When you reach the line containing "exists s' l', chkAddUpdHListLink" in the data below, begin returning lines exactly as written, and stop once the line containing "- apply list_find_Some" has been returned.

═══ RECORDS PROVIDED ═══

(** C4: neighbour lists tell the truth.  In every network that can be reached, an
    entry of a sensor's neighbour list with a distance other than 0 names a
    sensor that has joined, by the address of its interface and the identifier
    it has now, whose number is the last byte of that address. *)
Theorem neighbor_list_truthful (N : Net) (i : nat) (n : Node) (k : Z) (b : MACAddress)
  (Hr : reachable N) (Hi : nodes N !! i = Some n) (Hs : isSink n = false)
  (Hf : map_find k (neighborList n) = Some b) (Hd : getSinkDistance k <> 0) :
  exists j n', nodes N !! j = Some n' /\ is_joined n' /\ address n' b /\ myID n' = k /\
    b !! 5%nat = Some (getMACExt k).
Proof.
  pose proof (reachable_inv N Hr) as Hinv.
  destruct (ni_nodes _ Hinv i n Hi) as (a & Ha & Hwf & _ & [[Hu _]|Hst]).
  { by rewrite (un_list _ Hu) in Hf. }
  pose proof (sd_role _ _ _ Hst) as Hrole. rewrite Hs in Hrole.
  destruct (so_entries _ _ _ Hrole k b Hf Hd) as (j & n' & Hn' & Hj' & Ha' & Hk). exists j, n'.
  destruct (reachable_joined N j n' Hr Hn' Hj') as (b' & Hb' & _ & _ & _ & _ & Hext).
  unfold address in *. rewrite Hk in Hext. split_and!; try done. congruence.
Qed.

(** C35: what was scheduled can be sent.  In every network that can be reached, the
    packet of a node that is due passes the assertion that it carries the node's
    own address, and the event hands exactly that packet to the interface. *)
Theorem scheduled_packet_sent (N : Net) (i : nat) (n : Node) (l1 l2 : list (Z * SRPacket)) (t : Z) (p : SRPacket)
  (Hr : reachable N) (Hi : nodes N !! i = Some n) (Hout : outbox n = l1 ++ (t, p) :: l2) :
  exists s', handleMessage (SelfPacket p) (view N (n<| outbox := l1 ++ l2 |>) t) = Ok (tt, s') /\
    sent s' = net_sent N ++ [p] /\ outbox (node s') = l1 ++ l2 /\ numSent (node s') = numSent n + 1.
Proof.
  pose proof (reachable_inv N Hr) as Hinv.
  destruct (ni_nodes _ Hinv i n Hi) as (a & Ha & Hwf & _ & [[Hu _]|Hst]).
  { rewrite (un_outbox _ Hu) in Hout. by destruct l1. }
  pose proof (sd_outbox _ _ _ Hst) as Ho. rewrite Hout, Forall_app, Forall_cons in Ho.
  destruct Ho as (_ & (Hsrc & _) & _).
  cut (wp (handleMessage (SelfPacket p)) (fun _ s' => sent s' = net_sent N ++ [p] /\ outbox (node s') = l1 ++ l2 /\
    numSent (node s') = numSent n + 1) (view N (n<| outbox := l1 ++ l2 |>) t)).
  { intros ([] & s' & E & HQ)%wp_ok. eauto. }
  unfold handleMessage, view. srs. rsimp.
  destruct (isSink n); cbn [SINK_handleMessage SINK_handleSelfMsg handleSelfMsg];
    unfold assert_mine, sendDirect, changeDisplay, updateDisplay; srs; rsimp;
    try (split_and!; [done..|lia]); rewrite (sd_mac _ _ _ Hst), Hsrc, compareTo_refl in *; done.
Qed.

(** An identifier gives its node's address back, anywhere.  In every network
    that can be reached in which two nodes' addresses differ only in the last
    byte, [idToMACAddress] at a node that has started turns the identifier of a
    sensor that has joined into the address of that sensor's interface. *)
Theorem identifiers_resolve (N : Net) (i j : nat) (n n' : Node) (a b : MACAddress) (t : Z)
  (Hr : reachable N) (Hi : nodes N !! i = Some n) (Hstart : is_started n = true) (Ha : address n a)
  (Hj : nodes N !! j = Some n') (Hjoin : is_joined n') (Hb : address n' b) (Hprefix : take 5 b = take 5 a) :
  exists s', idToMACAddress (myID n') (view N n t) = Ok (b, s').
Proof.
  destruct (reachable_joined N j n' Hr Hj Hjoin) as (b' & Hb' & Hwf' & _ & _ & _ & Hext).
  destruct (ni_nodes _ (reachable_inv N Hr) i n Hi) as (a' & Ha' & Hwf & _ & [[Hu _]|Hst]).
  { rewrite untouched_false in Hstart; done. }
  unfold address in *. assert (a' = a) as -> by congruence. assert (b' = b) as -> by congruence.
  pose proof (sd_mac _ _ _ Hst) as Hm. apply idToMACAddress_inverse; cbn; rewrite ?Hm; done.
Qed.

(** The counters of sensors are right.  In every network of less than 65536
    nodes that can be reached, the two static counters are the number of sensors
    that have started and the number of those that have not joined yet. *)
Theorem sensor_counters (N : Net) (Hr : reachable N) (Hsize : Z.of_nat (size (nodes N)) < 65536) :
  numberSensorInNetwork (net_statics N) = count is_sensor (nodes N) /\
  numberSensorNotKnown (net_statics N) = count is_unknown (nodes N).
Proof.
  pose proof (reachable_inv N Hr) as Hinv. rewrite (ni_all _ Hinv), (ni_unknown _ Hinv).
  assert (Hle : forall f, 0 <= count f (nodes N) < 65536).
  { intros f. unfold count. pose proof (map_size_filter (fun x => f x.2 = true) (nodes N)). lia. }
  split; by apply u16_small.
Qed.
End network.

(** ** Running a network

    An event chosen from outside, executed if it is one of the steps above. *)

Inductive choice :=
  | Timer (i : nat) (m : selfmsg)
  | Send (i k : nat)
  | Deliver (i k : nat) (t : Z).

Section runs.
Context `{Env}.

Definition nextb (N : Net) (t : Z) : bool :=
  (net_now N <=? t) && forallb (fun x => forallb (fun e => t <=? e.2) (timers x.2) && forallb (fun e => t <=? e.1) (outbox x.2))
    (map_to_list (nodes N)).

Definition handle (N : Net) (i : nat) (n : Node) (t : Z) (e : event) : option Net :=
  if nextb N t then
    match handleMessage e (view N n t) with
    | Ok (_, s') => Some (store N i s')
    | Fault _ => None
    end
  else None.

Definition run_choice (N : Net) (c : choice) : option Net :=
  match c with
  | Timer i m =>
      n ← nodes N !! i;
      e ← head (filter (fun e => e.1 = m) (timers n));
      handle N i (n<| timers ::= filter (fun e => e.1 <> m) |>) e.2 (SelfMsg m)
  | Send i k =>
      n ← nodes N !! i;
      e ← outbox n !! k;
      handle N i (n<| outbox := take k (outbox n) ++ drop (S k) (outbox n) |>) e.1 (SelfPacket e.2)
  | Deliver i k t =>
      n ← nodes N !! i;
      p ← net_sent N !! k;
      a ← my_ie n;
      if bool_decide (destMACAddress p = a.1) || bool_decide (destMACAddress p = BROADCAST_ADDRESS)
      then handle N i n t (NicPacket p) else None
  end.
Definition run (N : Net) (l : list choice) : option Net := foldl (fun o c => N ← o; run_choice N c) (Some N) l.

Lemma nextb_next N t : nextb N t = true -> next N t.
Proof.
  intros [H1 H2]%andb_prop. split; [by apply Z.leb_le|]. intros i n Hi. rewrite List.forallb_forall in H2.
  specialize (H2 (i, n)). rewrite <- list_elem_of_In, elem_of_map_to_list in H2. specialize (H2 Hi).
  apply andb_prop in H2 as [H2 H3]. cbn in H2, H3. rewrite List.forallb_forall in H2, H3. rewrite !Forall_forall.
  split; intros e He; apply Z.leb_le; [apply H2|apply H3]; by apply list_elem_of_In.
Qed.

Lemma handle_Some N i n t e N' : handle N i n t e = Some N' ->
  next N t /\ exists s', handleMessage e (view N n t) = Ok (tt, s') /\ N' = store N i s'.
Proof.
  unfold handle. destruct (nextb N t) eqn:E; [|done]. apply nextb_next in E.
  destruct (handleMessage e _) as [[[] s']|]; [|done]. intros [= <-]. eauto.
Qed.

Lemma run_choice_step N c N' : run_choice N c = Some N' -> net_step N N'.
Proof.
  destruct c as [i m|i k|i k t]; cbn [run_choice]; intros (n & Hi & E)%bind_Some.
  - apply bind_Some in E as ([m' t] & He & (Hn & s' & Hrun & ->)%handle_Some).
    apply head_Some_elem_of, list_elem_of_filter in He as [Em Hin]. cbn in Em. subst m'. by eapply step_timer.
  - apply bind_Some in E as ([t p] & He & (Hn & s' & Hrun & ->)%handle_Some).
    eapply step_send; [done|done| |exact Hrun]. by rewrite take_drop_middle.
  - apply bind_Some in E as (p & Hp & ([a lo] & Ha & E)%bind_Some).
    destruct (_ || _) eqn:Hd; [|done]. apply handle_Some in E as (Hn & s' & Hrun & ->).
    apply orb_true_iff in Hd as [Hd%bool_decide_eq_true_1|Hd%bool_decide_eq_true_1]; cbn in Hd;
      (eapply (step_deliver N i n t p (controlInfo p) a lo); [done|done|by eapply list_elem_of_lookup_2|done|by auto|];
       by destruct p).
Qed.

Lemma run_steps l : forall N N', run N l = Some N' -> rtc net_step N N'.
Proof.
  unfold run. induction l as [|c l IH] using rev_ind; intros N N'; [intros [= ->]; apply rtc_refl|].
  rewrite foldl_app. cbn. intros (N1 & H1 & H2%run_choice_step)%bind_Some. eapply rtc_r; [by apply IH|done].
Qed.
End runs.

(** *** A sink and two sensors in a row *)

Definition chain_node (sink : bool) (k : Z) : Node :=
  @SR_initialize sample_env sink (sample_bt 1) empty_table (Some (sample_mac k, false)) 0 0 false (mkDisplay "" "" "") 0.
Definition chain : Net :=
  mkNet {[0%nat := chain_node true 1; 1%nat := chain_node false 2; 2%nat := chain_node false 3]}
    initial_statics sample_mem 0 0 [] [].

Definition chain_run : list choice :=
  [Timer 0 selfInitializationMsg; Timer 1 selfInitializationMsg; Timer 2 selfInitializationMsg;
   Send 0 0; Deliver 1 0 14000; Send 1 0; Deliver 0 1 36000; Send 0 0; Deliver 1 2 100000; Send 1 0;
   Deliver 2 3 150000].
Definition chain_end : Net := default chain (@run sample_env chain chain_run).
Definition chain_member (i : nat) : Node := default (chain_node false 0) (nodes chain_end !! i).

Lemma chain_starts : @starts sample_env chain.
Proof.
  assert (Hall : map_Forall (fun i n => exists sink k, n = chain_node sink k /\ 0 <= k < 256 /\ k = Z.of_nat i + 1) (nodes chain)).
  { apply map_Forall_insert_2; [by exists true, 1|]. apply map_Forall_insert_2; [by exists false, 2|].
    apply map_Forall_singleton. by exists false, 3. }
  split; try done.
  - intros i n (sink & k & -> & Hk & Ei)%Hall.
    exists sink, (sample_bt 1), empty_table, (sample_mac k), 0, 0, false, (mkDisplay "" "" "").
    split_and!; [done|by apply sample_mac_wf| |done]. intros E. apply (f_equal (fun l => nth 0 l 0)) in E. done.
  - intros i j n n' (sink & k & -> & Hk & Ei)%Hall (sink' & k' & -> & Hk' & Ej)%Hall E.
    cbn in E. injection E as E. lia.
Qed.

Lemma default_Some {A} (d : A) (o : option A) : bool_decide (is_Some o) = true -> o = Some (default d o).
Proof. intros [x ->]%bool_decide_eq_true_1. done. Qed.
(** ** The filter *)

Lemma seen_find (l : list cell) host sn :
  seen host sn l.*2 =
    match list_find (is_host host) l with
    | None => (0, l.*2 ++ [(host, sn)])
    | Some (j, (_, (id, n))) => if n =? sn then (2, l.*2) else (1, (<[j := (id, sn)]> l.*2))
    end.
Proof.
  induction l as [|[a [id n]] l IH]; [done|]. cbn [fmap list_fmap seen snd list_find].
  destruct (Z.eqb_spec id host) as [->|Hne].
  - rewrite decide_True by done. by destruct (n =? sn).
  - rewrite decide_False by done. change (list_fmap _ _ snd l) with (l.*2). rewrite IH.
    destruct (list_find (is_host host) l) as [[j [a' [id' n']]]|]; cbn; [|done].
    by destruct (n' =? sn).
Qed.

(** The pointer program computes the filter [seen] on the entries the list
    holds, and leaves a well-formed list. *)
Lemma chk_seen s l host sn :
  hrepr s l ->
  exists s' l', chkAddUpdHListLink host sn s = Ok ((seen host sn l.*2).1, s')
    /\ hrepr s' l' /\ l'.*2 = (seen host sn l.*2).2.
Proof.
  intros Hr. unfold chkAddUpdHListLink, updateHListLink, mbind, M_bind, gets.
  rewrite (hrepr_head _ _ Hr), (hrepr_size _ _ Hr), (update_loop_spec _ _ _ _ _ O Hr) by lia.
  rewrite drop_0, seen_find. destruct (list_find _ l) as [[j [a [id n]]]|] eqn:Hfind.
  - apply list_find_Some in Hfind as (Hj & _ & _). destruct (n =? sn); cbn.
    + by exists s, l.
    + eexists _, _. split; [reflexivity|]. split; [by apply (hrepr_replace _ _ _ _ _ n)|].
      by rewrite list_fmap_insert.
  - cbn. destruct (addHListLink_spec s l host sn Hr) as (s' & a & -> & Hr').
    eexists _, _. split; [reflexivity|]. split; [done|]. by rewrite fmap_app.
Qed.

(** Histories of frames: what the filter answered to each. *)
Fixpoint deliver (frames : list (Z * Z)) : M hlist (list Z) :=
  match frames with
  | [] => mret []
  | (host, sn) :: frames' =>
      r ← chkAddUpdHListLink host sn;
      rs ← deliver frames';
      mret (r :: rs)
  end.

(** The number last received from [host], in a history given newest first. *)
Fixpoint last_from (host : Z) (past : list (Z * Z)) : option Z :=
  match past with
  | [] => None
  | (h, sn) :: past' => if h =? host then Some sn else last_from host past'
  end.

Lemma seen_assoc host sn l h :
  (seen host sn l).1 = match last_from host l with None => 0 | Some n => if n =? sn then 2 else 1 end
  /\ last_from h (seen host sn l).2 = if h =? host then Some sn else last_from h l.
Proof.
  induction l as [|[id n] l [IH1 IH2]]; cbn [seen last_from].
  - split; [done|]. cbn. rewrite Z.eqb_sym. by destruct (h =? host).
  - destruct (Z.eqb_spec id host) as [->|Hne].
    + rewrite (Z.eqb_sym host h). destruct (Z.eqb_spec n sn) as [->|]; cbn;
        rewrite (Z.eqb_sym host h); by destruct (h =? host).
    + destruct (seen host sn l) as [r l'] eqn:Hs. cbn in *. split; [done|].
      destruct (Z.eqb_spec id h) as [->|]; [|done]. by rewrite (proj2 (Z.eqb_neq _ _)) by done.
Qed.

═══

WRITTEN RESPONSE -
  exists s' l', chkAddUpdHListLink host sn s = Ok ((seen host sn l.*2).1, s')
    /\ hrepr s' l' /\ l'.*2 = (seen host sn l.*2).2.
Proof.
  intros Hr. unfold chkAddUpdHListLink, updateHListLink, mbind, M_bind, gets.
  rewrite (hrepr_head _ _ Hr), (hrepr_size _ _ Hr), (update_loop_spec _ _ _ _ _ O Hr) by lia.
  rewrite drop_0, seen_find. destruct (list_find _ l) as [[j [a [id n]]]|] eqn:Hfind.
  - apply list_find_Some in Hfind as (Hj & _ & _). destruct (n =? sn); cbn.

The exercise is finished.